TASK TO CARRY OUT –
Work through the listing below, copying each line that carries the word "ILTypeIdentical".

##### DATA EXCERPTS

(* ===== verification/VarSound.v ===== *)
(** * An accepted load or store of a variable

    The loads and stores of integer variables that verify_var.c accepts, with
    the CVM coder: which variable the instruction names, that the values on
    the stack have the types that the verifier records, and the code that
    moves the value. *)
From Stdlib Require Import ZArith Lia.
From stdpp Require Import base list option numbers.
From S2P Require Import Prelude Opcodes Cvm Interp JumpMask Scan Coder CoderBranch Types CoderVar Verify VerifyVar ILSpec CvmProps CvmOps CoderProps Refine RefineBlock ILVars CoderLabels Frame FrameVars.
Import OpTable.

Local Open Scope Z_scope.

(** ** The opcode table and the number of the variable *)

Definition is_load (kind : var_kind) : bool := match kind with LdArg | LdLoc => true | _ => false end.
Definition is_store (kind : var_kind) : bool := match kind with StArg | StLoc => true | _ => false end.
Definition is_arg (kind : var_kind) : bool :=
  match kind with LdArg | StArg | LdArgA => true | _ => false end.

(** A property of the table holds of what is found in it. *)
Lemma var_instruction_forall (P : Z -> var_kind -> var_form -> Prop) opcode kind form :
  Forall (fun r => P (fst r) (fst (snd r)) (snd (snd r))) var_instructions ->
  var_instruction opcode = Some (kind, form) -> P opcode kind form.
Proof.
  unfold var_instruction. generalize var_instructions as table.
  induction table as [|[op [k f]] table IH]; intros H; [done|]. apply Forall_cons_iff in H as [H1 H].
  simpl. destruct (Z.eqb_spec opcode op) as [->|_]; [intros [= <- <-]; exact H1|by apply IH].
Qed.

(** Neither branches, switch nor return. *)
Lemma var_not_jump opcode kind form :
  var_instruction opcode = Some (kind, form) -> branch_opcode opcode = false /\ (opcode =? IL_OP_RET) = false.
Proof.
  apply (var_instruction_forall (fun opcode _ _ => branch_opcode opcode = false /\ (opcode =? IL_OP_RET) = false)).
  repeat (apply Forall_cons_2; [done|]). apply Forall_nil_2.
Qed.

(** Address loads make managed pointers. *)
Lemma var_integer opcode kind form :
  var_instruction opcode = Some (kind, form) -> integer_opcode opcode = true ->
  is_load kind = true \/ is_store kind = true.
Proof.
  apply (var_instruction_forall (fun opcode kind _ => integer_opcode opcode = true ->
    is_load kind = true \/ is_store kind = true)).
  repeat (apply Forall_cons_2; [simpl; first [by auto | discriminate]|]). apply Forall_nil_2.
Qed.

Lemma lookup_row mem o opcode row :
  Forall is_byte mem -> il_fetch mem o = Some (opcode, row) ->
  opcode < 254 \/ 256 <= opcode ->
  (if opcode <? 254 then ILMainOpcodeTable !! Z.to_nat opcode
   else ILPrefixOpcodeTable !! Z.to_nat (opcode - IL_OP_PREFIX)) = Some row.
Proof.
  intros Hb Hf Hr. destruct (il_fetch_cases _ _ _ _ Hb Hf) as (_ & _ & [(_ & [H0 H1] & Hrow & _)|(op & -> & [H0 H1] & Hrow)]).
  - by rewrite (proj2 (Z.ltb_lt _ _)) by lia.
  - unfold IL_OP_PREFIX in *. rewrite (proj2 (Z.ltb_ge _ _)) by lia. by rewrite Z.add_simpl_r.
Qed.

(** A load pushes one item. *)
Definition load_row (opcode : Z) (kind : var_kind) (form : var_form) : Prop :=
  is_load kind = true ->
  (opcode < 254 \/ 256 <= opcode) /\
  forall row, (if opcode <? 254 then ILMainOpcodeTable !! Z.to_nat opcode
     else ILPrefixOpcodeTable !! Z.to_nat (opcode - IL_OP_PREFIX)) = Some row -> popped row = 0 /\ pushed row = 1.

Lemma var_row mem o opcode row kind form :
  Forall is_byte mem -> il_fetch mem o = Some (opcode, row) -> var_instruction opcode = Some (kind, form) ->
  is_load kind = true -> popped row = 0 /\ pushed row = 1.
Proof.
  intros Hb Hf Hv Hl. assert (load_row opcode kind form) as H; [|destruct (H Hl) as [Hr Hrow]; by eapply Hrow, lookup_row].
  clear Hf Hl. revert Hv. apply (var_instruction_forall load_row). unfold load_row.
  repeat (apply Forall_cons_2; [simpl fst; simpl snd; first [by intros [=] | intros _; split; [by (first [left; done | right; done])|intros ? Hr; vm_compute in Hr; injection Hr as <-; done]]|]).
  apply Forall_nil_2.
Qed.

Lemma rd_bytes mem i b : rd mem i = Ret b -> pc_at mem i 0 = Some b.
Proof. unfold rd. destruct (pc_at mem i 0); [|done]. by intros [= ->]. Qed.

Lemma rd_uint16_bytes mem i n :
  Forall is_byte mem -> rd_uint16 mem i = Ret n ->
  exists b0 b1, pc_at mem i 0 = Some b0 /\ pc_at mem (i + 1) 0 = Some b1 /\ n = b0 + 2 ^ 8 * b1.
Proof.
  intros Hb. assert (forall i b, pc_at mem i 0 = Some b -> is_byte b) as Hbyte.
  { intros j b H. unfold pc_at in H. destruct (0 <=? j + 0); [|done]. by eapply Forall_lookup_1 in H. }
  unfold rd_uint16, rd. destruct (pc_at mem i 0) as [b0|] eqn:E0; [|done].
  destruct (pc_at mem (i + 1) 0) as [b1|] eqn:E1; [|done]. cbn [access mbind vres_bind].
  intros [= <-]. exists b0, b1. split; [done|]. split; [done|].
  apply read_uint16_bytes; by eapply Hbyte.
Qed.

(** The reference semantics and the verifier agree on the variable. *)
Lemma var_access mem o opcode kind form num :
  Forall is_byte mem -> var_instruction opcode = Some (kind, form) -> is_load kind = true \/ is_store kind = true ->
  var_number mem o form = Ret num ->
  il_access mem o opcode = Some (mk_access (is_store kind) (is_arg kind) num).
Proof.
  intros Hb. revert num. intros num Hv. revert Hv.
  apply (var_instruction_forall (fun opcode kind form => is_load kind = true \/ is_store kind = true ->
    var_number mem o form = Ret num ->
    il_access mem o opcode = Some (mk_access (is_store kind) (is_arg kind) num))).
  unfold var_number.
  repeat (apply Forall_cons_2; [simpl fst; simpl snd; intros [Hk|Hk]; try discriminate Hk; clear Hk; intros Hn|]);
    [..|apply Forall_nil_2].
  all: first [by injection Hn as <- | apply rd_bytes in Hn; unfold il_access; simpl; by rewrite Hn
    | apply (rd_uint16_bytes _ _ _ Hb) in Hn as (b0 & b1 & E0 & E1 & ->); unfold il_access; simpl;
      rewrite E0; replace (o + 3) with (o + 2 + 1) by lia; by rewrite E1].
Qed.

(** ** Types *)

Section Types.
Context {PF : Platform} {TL : TypeLibrary}.

(** Signatures of methods are no integer types. *)
Record method_types_apart : Prop := {
  mt_signature m type t : vtype_of type = Some t -> ILTypeIdentical (ILMethod_Signature m) type = false;
  mt_method mtype type t :
    vtype_of type = Some t -> ILType_IsMethod mtype = true -> ILTypeIdentical mtype type = false;
}.

Definition vt_type (t : vtype) : ILEngineType :=
  match t with V_U1 | V_I4 => T_I4 | V_I8 => T_I8 | V_I => T_I end.

Lemma var_value_type t v : var_value t v -> type_of v = vt_type t.
Proof. intros [_ H]. by destruct t, v. Qed.

Lemma primitive_simple type :
  ILType_IsPrimitive type = true ->
  ILTypeGetEnumType type = type /\ is_complex type = false /\ (type =? ILType_Invalid) = false.
Proof.
  unfold ILType_IsPrimitive. intros Hp%Z.eqb_eq.
  unfold ILTypeGetEnumType, ILType_IsWith, is_complex, ILType_IsComplex, ILType_IsValueType. rewrite Hp.
  rewrite andb_false_r. cbn [andb]. split; [done|]. split; [done|].
  apply Z.eqb_neq. intros ->. done.
Qed.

##########

OUTPUT OF THE EXERCISE –
  mt_signature m type t : vtype_of type = Some t -> ILTypeIdentical (ILMethod_Signature m) type = false;
    vtype_of type = Some t -> ILType_IsMethod mtype = true -> ILTypeIdentical mtype type = false;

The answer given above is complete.